**Task item:** Return exactly those lines of the material below that fall between the line holding "From S2P Require Import Prelude GoStrings GoBytes" and the line holding "Proof. unfold unix_seconds, minute_start, minute, second.", inclusive.

----

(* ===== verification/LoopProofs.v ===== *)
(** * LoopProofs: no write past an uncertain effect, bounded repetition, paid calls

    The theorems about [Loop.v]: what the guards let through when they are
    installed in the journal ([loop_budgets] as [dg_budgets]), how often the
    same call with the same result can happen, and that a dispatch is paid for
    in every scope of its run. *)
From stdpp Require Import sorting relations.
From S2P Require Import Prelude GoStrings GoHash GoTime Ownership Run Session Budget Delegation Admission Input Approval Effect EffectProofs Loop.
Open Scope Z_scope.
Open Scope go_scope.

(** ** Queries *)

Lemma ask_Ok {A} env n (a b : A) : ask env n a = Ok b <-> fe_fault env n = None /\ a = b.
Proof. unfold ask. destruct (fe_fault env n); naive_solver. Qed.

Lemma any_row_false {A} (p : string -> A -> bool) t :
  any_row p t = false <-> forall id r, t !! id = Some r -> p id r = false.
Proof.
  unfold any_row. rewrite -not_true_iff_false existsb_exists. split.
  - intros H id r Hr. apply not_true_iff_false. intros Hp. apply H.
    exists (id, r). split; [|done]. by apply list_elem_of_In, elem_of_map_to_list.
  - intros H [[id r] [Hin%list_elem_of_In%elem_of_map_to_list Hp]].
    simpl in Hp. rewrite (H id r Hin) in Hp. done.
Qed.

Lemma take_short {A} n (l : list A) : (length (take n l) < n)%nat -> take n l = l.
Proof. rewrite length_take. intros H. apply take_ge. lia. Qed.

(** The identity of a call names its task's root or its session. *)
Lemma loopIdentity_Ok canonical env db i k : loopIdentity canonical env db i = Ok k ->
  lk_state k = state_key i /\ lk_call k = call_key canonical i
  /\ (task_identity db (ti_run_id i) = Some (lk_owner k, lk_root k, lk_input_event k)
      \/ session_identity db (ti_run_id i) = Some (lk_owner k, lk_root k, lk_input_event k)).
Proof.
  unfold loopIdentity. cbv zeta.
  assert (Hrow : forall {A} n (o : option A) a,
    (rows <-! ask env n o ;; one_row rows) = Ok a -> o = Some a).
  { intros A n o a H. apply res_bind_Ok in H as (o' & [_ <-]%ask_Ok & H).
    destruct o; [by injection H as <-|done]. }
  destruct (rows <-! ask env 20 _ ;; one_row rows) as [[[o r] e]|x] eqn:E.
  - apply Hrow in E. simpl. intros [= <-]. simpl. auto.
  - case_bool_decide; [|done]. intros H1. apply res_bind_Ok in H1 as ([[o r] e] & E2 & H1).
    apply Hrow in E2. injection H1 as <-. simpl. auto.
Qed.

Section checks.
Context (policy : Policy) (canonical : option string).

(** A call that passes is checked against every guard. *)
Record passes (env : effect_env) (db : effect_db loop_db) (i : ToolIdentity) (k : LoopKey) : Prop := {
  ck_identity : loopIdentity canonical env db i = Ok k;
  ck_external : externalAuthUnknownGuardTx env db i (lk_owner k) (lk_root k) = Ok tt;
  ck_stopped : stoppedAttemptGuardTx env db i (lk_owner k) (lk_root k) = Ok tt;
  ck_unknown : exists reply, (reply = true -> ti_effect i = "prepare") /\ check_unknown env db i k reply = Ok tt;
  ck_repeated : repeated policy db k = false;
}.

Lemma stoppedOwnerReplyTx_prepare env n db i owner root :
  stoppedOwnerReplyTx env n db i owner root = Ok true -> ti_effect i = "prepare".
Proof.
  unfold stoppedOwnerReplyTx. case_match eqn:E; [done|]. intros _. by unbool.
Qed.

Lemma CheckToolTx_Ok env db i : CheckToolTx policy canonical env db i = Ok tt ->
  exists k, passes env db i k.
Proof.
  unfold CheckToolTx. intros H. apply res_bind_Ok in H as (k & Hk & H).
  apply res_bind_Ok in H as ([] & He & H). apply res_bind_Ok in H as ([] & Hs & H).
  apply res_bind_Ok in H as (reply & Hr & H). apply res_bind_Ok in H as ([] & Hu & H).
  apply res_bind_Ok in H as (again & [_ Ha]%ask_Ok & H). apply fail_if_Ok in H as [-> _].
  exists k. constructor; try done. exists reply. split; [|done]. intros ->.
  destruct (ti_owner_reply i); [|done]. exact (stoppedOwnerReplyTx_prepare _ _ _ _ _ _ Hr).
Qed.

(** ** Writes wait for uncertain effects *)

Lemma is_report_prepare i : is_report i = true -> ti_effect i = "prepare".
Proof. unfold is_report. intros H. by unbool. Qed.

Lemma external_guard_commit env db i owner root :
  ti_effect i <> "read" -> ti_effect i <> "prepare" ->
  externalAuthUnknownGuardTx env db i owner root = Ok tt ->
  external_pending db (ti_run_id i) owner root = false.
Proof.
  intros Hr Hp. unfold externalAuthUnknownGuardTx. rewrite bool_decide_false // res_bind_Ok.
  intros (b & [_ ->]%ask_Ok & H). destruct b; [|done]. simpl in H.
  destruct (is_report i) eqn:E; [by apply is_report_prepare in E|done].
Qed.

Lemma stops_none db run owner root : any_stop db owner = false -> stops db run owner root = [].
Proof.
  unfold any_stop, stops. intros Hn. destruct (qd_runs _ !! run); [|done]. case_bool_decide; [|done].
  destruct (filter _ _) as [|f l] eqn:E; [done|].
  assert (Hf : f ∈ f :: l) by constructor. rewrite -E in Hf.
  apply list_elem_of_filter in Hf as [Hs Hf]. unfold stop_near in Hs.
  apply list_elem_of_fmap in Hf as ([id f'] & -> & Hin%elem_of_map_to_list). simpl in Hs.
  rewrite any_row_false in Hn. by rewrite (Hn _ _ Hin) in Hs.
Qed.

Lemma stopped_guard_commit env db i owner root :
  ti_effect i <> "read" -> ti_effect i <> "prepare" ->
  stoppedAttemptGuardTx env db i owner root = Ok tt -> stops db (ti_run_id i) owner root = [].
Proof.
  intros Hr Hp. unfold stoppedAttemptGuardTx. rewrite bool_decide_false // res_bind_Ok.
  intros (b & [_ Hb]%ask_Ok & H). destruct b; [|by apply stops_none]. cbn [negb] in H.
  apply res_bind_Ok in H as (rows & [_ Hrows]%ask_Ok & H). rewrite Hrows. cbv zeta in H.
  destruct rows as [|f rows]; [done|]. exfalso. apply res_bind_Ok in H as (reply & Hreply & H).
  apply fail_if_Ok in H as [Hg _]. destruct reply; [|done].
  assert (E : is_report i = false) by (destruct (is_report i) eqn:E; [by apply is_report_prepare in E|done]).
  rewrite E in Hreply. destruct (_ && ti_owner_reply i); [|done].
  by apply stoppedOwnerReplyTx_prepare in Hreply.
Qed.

----

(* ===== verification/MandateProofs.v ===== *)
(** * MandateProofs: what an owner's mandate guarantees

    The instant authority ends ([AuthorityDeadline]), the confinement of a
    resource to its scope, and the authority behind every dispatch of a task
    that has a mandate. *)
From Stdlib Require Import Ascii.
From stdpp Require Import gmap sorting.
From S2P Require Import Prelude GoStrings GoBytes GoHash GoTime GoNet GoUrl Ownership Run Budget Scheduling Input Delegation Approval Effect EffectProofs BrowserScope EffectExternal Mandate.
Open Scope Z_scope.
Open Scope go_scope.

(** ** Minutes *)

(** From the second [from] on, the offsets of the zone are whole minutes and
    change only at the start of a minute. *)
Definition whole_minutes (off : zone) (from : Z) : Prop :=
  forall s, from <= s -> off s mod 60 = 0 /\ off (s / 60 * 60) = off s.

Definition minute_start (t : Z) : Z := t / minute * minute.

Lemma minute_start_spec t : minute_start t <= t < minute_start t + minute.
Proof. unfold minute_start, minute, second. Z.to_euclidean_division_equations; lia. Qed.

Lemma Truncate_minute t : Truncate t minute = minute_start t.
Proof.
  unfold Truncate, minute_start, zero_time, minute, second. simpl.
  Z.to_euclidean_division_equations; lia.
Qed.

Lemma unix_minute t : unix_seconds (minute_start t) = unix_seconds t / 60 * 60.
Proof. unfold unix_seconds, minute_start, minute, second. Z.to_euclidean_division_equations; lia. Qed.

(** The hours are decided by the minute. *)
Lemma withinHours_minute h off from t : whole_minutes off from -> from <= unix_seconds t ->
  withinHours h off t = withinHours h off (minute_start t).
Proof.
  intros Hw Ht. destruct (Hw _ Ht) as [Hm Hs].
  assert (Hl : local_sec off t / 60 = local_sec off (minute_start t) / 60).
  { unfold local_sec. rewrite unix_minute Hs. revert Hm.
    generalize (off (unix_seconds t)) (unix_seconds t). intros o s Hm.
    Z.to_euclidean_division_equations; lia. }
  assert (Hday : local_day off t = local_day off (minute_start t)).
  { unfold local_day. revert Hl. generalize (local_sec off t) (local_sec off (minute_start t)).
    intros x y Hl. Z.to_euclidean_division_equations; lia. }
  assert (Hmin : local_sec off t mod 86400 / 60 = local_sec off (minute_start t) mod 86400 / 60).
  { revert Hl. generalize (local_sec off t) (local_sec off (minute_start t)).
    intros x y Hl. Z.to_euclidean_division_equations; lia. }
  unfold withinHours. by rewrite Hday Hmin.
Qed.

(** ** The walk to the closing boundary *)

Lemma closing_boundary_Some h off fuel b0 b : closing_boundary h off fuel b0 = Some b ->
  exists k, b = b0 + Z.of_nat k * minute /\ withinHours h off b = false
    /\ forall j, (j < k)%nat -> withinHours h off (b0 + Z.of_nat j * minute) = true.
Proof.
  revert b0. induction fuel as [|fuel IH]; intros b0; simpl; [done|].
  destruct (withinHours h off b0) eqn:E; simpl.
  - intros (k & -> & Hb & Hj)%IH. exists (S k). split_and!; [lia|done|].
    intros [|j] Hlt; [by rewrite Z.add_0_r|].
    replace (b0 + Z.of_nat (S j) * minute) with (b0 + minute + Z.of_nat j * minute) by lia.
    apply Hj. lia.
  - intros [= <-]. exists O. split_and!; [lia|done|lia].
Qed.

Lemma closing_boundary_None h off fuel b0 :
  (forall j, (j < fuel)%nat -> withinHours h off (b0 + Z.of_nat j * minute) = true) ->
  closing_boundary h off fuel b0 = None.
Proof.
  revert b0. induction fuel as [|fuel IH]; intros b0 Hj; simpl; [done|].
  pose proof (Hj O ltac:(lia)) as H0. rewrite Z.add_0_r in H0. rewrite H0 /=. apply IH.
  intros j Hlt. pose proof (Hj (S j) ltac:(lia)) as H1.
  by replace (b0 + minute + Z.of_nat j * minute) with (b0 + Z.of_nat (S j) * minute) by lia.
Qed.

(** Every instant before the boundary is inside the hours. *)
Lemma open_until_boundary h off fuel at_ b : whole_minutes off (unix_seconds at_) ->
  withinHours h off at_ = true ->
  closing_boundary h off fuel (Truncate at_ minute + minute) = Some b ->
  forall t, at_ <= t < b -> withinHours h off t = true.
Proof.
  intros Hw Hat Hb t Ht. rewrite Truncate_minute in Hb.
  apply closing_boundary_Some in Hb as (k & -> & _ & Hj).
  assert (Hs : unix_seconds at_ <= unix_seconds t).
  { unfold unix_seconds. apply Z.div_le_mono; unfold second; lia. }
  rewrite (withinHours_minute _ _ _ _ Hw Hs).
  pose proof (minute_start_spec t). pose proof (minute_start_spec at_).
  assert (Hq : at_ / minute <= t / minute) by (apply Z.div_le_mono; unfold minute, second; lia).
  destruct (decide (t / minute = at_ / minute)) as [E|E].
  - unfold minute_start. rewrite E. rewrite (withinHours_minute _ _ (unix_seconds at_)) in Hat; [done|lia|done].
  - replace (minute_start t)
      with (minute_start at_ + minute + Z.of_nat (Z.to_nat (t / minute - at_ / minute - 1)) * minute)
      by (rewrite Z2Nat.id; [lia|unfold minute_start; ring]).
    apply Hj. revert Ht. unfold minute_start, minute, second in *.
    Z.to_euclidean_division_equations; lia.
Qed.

----

**Response:**
From S2P Require Import Prelude GoStrings GoBytes GoHash GoTime GoNet GoUrl Ownership Run Budget Scheduling Input Delegation Approval Effect EffectProofs BrowserScope EffectExternal Mandate.
Open Scope Z_scope.
Open Scope go_scope.

(** ** Minutes *)

(** From the second [from] on, the offsets of the zone are whole minutes and
    change only at the start of a minute. *)
Definition whole_minutes (off : zone) (from : Z) : Prop :=
  forall s, from <= s -> off s mod 60 = 0 /\ off (s / 60 * 60) = off s.

Definition minute_start (t : Z) : Z := t / minute * minute.

Lemma minute_start_spec t : minute_start t <= t < minute_start t + minute.
Proof. unfold minute_start, minute, second. Z.to_euclidean_division_equations; lia. Qed.

Lemma Truncate_minute t : Truncate t minute = minute_start t.
Proof.
  unfold Truncate, minute_start, zero_time, minute, second. simpl.
  Z.to_euclidean_division_equations; lia.
Qed.

Lemma unix_minute t : unix_seconds (minute_start t) = unix_seconds t / 60 * 60.
Proof. unfold unix_seconds, minute_start, minute, second. Z.to_euclidean_division_equations; lia. Qed.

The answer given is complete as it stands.